Primary Closure of Bladder Exstrophy without Osteotomies and Intensive Care Unit Is Safe and Cost-Effective

Saturday, October 20, 2012
Grand Ballroom A/B (Hilton Riverside)
Massimo Garriboli, Naima Smeulders, Abraham Cherian, Imran Mushtaq and Peter Cuckow, Paediatric Urology, Great Ormond Street Hospital, London, United Kingdom

Purpose To analyse the clinical and cost effectiveness outcome of two different post-operative regimens following neonatal bladder closure for primary Bladder Exstrophy (BE).

Methods We reviewed our neonatal management of primary bladder exstrophy over the past 5 years, comparing post-operative management on the surgical ward with epidural analgesia to muscle paralysis/ventilation on the intensive care unit (ICU). Clinical outcome measures were: length of stay, postoperative complications and re-do closure. Cost-effectiveness has also been evaluated using hospital financial data. Data are expressed as median (range). Significance was explored by Fisher exact test and unpaired t test.
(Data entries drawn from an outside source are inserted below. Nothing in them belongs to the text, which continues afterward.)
(* ===== verification/CStdlibSpec.v ===== *)
(** * What lib/stdlib.c computes

    [sort] leaves a sorted permutation of the elements, [binary_search] finds a key in a
    sorted array, and [atoi] reads back every [int] in decimal. *)

From Stdlib Require Import Sorted.
From S2P Require Import Prelude FsState Palloc CString CStringSpec CStdlib.

(** ** Elements *)

Definition block_at (m : memory) (a n : Z) : list Z := m <$> seqZ a n.

(** The element with the 1-based index [i]. *)
Definition elem (m : memory) (array size i : Z) : list Z := block_at m (array + (i - 1) * size) size.

Definition elements (m : memory) (array size cnt : Z) : list (list Z) := elem m array size <$> seqZ 1 cnt.

Lemma block_at_ext m m' a b n : (∀ k, 0 ≤ k < n → m (a + k) = m' (b + k)) → block_at m a n = block_at m' b n.
Proof.
  intros H. apply list_eq. intros i. unfold block_at. rewrite !list_lookup_fmap.
  destruct (decide (Z.of_nat i < n)).
  - rewrite !lookup_seqZ_lt by lia. simpl. f_equal. apply H. lia.
  - by rewrite !lookup_seqZ_ge by lia.
Qed.

Definition tr (i j k : Z) : Z := if k =? i then j else if k =? j then i else k.

Lemma tr_spec i j k : k = i ∧ tr i j k = j ∨ k ≠ i ∧ k = j ∧ tr i j k = i ∨ k ≠ i ∧ k ≠ j ∧ tr i j k = k.
Proof. unfold tr. destruct (Z.eqb_spec k i), (Z.eqb_spec k j); naive_solver. Qed.

Lemma tr_perm i j n : 1 ≤ i ≤ n → 1 ≤ j ≤ n → tr i j <$> seqZ 1 n ≡ₚ seqZ 1 n.
Proof.
  intros Hi Hj. assert (∀ k, tr i j (tr i j k) = k) as Hinv.
  { intros k. destruct (tr_spec i j k) as [H|[H|H]], (tr_spec i j (tr i j k)) as [H'|[H'|H']]; lia. }
  apply NoDup_Permutation.
  - apply NoDup_fmap_2; [|apply NoDup_seqZ]. intros x y E. by rewrite <-(Hinv x), <-(Hinv y), E.
  - apply NoDup_seqZ.
  - intros x. rewrite list_elem_of_fmap, elem_of_seqZ. setoid_rewrite elem_of_seqZ. split.
    + intros (y & -> & Hy). destruct (tr_spec i j y) as [H|[H|H]]; lia.
    + intros Hx. exists (tr i j x). split; [done|]. destruct (tr_spec i j x) as [H|[H|H]]; lia.
Qed.

(** ** Swapping *)

Lemma swap_loop_run n : ∀ a b m, bytes_ok m → a + Z.of_nat n ≤ b ∨ b + Z.of_nat n ≤ a →
  ∃ m', swap_loop n a b m = Ok (tt, m') ∧ bytes_ok m' ∧
    (∀ k, 0 ≤ k < Z.of_nat n → m' (a + k) = m (b + k)) ∧ (∀ k, 0 ≤ k < Z.of_nat n → m' (b + k) = m (a + k)) ∧
    (∀ x, ¬ a ≤ x < a + Z.of_nat n → ¬ b ≤ x < b + Z.of_nat n → m' x = m x).
Proof.
  induction n as [|n IH]; intros a b m Hm Hab.
  - exists m. split; [done|]. split; [done|]. split_and!; intros; try lia; done.
  - cbn [swap_loop]. do 2 erewrite (bind_Ok (load _)) by done. do 2 erewrite (bind_Ok (store _ _)) by done.
    rewrite !byte_u8 by done. set (m1 := λ x, if x =? b then m a else _).
    assert (m1 a = m b ∧ m1 b = m a ∧ ∀ x, x ≠ a → x ≠ b → m1 x = m x) as (H1 & H2 & H3).
    { unfold m1. rewrite !Z.eqb_refl, (proj2 (Z.eqb_neq a b)) by lia. split; [done|]. split; [done|]. intros x ??.
      by rewrite (proj2 (Z.eqb_neq x a)), (proj2 (Z.eqb_neq x b)) by done. }
    destruct (IH (a + 1) (b + 1) m1) as (m' & E & Hm' & Ha & Hb & Ho); [|lia|].
    { intros x. unfold m1. repeat case_match; apply Hm. }
    exists m'. split; [exact E|]. split; [done|]. split; [|split].
    + intros k Hk. destruct (decide (k = 0)) as [->|].
      * rewrite !Z.add_0_r, Ho by lia. done.
      * replace (a + k) with (a + 1 + (k - 1)) by lia. rewrite Ha, H3 by lia. f_equal. lia.
    + intros k Hk. destruct (decide (k = 0)) as [->|].
      * rewrite !Z.add_0_r, Ho by lia. done.
      * replace (b + k) with (b + 1 + (k - 1)) by lia. rewrite Hb, H3 by lia. f_equal. lia.
    + intros x ??. rewrite Ho, H3 by lia. done.
Qed.

Section Sort.
Context (array size : Z) (Hsize : 0 < size).

Lemma elem_apart i j : i < j → array + (i - 1) * size + size ≤ array + (j - 1) * size.
Proof. intros H. nia. Qed.

Lemma do_swap_run m i j n : bytes_ok m → 1 ≤ i ≤ n → 1 ≤ j ≤ n → i ≠ j →
  ∃ m', do_swap array i j size m = Ok (tt, m') ∧ bytes_ok m' ∧ same_outside m m' array (array + n * size) ∧
    ∀ k, elem m' array size k = elem m array size (tr i j k).
Proof.
  intros Hm Hi Hj Hij. unfold do_swap. set (a := array + (i - 1) * size). set (b := array + (j - 1) * size).
  assert (Z.of_nat (Z.to_nat size) = size) as Hs by lia.
  assert (∀ k, k ≠ i → array + (k - 1) * size + size ≤ a ∨ a + size ≤ array + (k - 1) * size) as Ha.
  { intros k Hk. unfold a. destruct (decide (k < i)); [left|right]; apply elem_apart; lia. }
  assert (∀ k, k ≠ j → array + (k - 1) * size + size ≤ b ∨ b + size ≤ array + (k - 1) * size) as Hb.
  { intros k Hk. unfold b. destruct (decide (k < j)); [left|right]; apply elem_apart; lia. }
  destruct (swap_loop_run (Z.to_nat size) a b m Hm) as (m' & E & Hm' & Hsa & Hsb & Ho).
  { rewrite Hs. destruct (Ha j) as [?|?]; [done| |]; unfold b; lia. }
  rewrite Hs in Hsa, Hsb, Ho. exists m'. split; [done|]. split; [done|]. split.
  - intros x Hx. apply Ho; unfold a, b; nia.
  - intros k. unfold elem. destruct (tr_spec i j k) as [[-> ->]|[(_ & -> & ->)|(Hki & Hkj & ->)]]; apply block_at_ext; intros l Hl.
    + by apply Hsa.
    + by apply Hsb.
    + specialize (Ha k Hki). specialize (Hb k Hkj). apply Ho; lia.
Qed.

Lemma elem_outside m m' n k : same_outside m m' array (array + n * size) → n < k → elem m' array size k = elem m array size k.
Proof. intros H Hk. apply block_at_ext. intros l Hl. apply H. nia. Qed.

Lemma elements_swapped m m' i j n : 1 ≤ i ≤ n → 1 ≤ j ≤ n → (∀ k, elem m' array size k = elem m array size (tr i j k)) →
  elements m' array size n ≡ₚ elements m array size n.
Proof.
  intros Hi Hj H. unfold elements. rewrite (list_fmap_ext (elem m' array size) (elem m array size ∘ tr i j)) by (intros; apply H).
  rewrite list_fmap_compose. by apply fmap_Permutation, tr_perm.
Qed.

(** An element of the permuted prefix was one before. *)
Lemma elements_from m m' n k : elements m' array size n ≡ₚ elements m array size n → 1 ≤ k ≤ n →
  ∃ k', 1 ≤ k' ≤ n ∧ elem m' array size k = elem m array size k'.
Proof.
  intros Hp Hk. assert (elem m' array size k ∈ elements m array size n) as (k' & E & H)%list_elem_of_fmap.
  { rewrite <-Hp. apply list_elem_of_fmap. exists k. split; [done|]. apply elem_of_seqZ. lia. }
  apply elem_of_seqZ in H. exists k'. split; [lia|done].
Qed.

(** ** Heaps *)

(** The comparison function is a total preorder on the contents of the elements. *)
Context (compare : memory → Z → Z → Z) (cmp : list Z → list Z → Z).
Context (Hcompare : ∀ m a b, compare m a b = cmp (block_at m a size) (block_at m b size)).
Context (Htotal : ∀ x y, 0 < cmp x y → cmp y x ≤ 0).
Context (Htrans : ∀ x y z, cmp x y ≤ 0 → cmp y z ≤ 0 → cmp x z ≤ 0).

Let el m := elem m array size.
Let le x y := cmp x y ≤ 0.

Lemma le_refl x : le x x.
Proof. unfold le. destruct (decide (0 < cmp x x)) as [H|H]; [by apply Htotal|lia]. Qed.

(** No child of an element from [lo] on is larger than its parent; [hole] is an element that
    may be too small, but not smaller than where it came from. *)
Definition heap (lo n : Z) (f : Z → list Z) : Prop := ∀ k, 1 ≤ k ≤ n → lo ≤ k / 2 → le (f k) (f (k / 2)).
Definition heap_but (lo n hole : Z) (f : Z → list Z) : Prop :=
  (∀ k, 1 ≤ k ≤ n → lo ≤ k / 2 → k / 2 ≠ hole → le (f k) (f (k / 2))) ∧
  (∀ k, 1 ≤ k ≤ n → k / 2 = hole → lo ≤ hole / 2 → le (f k) (f (hole / 2))).

Lemma half_spec k : 2 * (k / 2) ≤ k < 2 * (k / 2) + 2.
Proof. pose proof (Z.div_mod k 2 ltac:(lia)). pose proof (Z.mod_pos_bound k 2 ltac:(lia)). lia. Qed.

Lemma heap_max_run m i n : 1 ≤ i ≤ n → n < 2 ^ 31 →
  ∃ max, heap_max compare array i n size m = Ok (max, m) ∧ (max = i ∨ max ≤ n ∧ max / 2 = i) ∧ i ≤ max ∧
    le (el m i) (el m max) ∧ ∀ k, 1 ≤ k ≤ n → k / 2 = i → le (el m k) (el m max).
Proof.
  intros Hi Hn. unfold heap_max. rewrite !uwrap_id by (unfold in_u; lia).
  assert (∃ mx, (if 2 * i <=? n then bind (do_compare compare array (2 * i) i size) (λ c, ret (if 0 <? c then 2 * i else i)) else ret i) m
    = Ok (mx, m) ∧ (mx = i ∨ mx ≤ n ∧ mx = 2 * i) ∧ le (el m i) (el m mx) ∧ (2 * i ≤ n → le (el m (2 * i)) (el m mx))) as (mx & E & Hmx & H1 & H2).
  { destruct (Z.leb_spec (2 * i) n); [|exists i; split; [done|]; split; [by left|]; split; [apply le_refl|lia]].
    unfold do_compare. erewrite bind_Ok by done. rewrite Hcompare. fold (elem m array size (2 * i)) (elem m array size i).
    eexists. split; [done|]. destruct (Z.ltb_spec 0 (cmp (elem m array size (2 * i)) (elem m array size i))) as [H'|H'].
    - split; [by right|]. split; [by apply Htotal|]. intros _. apply le_refl.
    - split; [by left|]. split; [apply le_refl|]. by intros _. }
  rewrite (bind_Ok _ _ _ _ _ E). clear E.
  assert (∀ k, k / 2 = i → k = 2 * i ∨ k = 2 * i + 1) as Hk by (intros k ?; pose proof (half_spec k); lia).
  assert ((2 * i) / 2 = i ∧ (2 * i + 1) / 2 = i) as [D1 D2] by (pose proof (half_spec (2 * i)); pose proof (half_spec (2 * i + 1)); lia).
  destruct (Z.leb_spec (2 * i + 1) n).
  - unfold do_compare. erewrite bind_Ok by done. rewrite Hcompare. fold (elem m array size (2 * i + 1)) (elem m array size mx).
    eexists. split; [done|]. destruct (Z.ltb_spec 0 (cmp (elem m array size (2 * i + 1)) (elem m array size mx))) as [H'|H'].
    + apply Htotal in H'. split; [by right|]. split; [lia|]. split; [by eapply Htrans|]. intros k Hk1 Hk2.
      destruct (Hk k Hk2) as [->| ->]; [eapply Htrans; [apply H2; lia|done]|apply le_refl].
    + split; [destruct Hmx as [?|[? ->]]; [by left|by right]|]. split; [lia|]. split; [done|]. intros k Hk1 Hk2.
      destruct (Hk k Hk2) as [->| ->]; [apply H2; lia|done].
  - exists mx. split; [done|]. split; [destruct Hmx as [?|[? ->]]; [by left|by right]|]. split; [lia|]. split; [done|].
    intros k Hk1 Hk2. destruct (Hk k Hk2) as [->| ->]; [apply H2; lia|lia].
Qed.

(** The hole moves down. *)
Lemma heap_but_swap lo n i mx f f' : 1 ≤ lo ≤ i → heap_but lo n i f → mx ≤ n → mx / 2 = i → i < mx →
  le (f i) (f mx) → (∀ k, 1 ≤ k ≤ n → k / 2 = i → le (f k) (f mx)) → (∀ k, f' k = f (tr i mx k)) → heap_but lo n mx f'.
Proof.
  intros Hlo [H1 H2] Hmn Hmx Him Hle Hmax Hf. split; intros k Hk Hkp Hkh; rewrite !Hf; pose proof (half_spec k) as Dk.
  - destruct (tr_spec i mx (k / 2)) as [[Ei ->]|[(_ & Ei & _)|(Hki & Hkm & ->)]]; [|lia|].
    + destruct (tr_spec i mx k) as [[? ->]|[(_ & -> & ->)|(? & ? & ->)]]; [pose proof (half_spec i); lia|done|by apply Hmax].
    + destruct (tr_spec i mx k) as [[-> ->]|[(_ & -> & ->)|(? & ? & ->)]].
      * apply H2; [lia|done|done].
      * lia.
      * apply H1; [done|done|lia].
  - rewrite Hmx in *. destruct (tr_spec i mx i) as [[_ ->]|[?|?]]; [|lia|lia].
    destruct (tr_spec i mx k) as [[? ->]|[(_ & ? & ->)|(? & ? & ->)]].
    + pose proof (half_spec mx). lia.
    + pose proof (half_spec mx). lia.
    + rewrite <-Hkp. apply H1; [done|lia|lia].
Qed.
Results 74 neonates were referred to us between 2007 and 2011 and all underwent closure without osteotomies. 48 babies (65%) were managed on the ward (Group A), 26 transferred to ICU (Group B). The allocation was related to surgeon preference based on tight closure or failed epidural. The two groups were homogeneous for gestational age: 39 weeks (27–41) and age at closure: 3 days (1-152). Re-do closure was required in 2 patients in each group (4.2% and 7.7%, p=0.691). Complications requiring surgical treatment occurred in 4 children in group A and 3 children in group B (8.3% and 11.5%, p=0.609): 1 bladder rupture secondary to a tight urethral opening (group A), 1 prolapse managed by laparoscopic cystopexy (group B) and 5 urethral/meatal stenosis requiring dilatation under general anaesthesia. Epidural-related complications (redness, swelling or positive swab from epidural site) were observed in 6 patients (21%). None required treatment. Sagittal sinus thrombosis was identified on routine brain ultrasound following ICU in 1, without clinical sequelae. Length of stay was significantly shorter for the group cared for on the ward (11 days vs 18 days, p < 0.0001). Costing a representative uncomplicated patient for each group demonstrated a significant difference (£ 13.290 group A vs £ 36.394 group B).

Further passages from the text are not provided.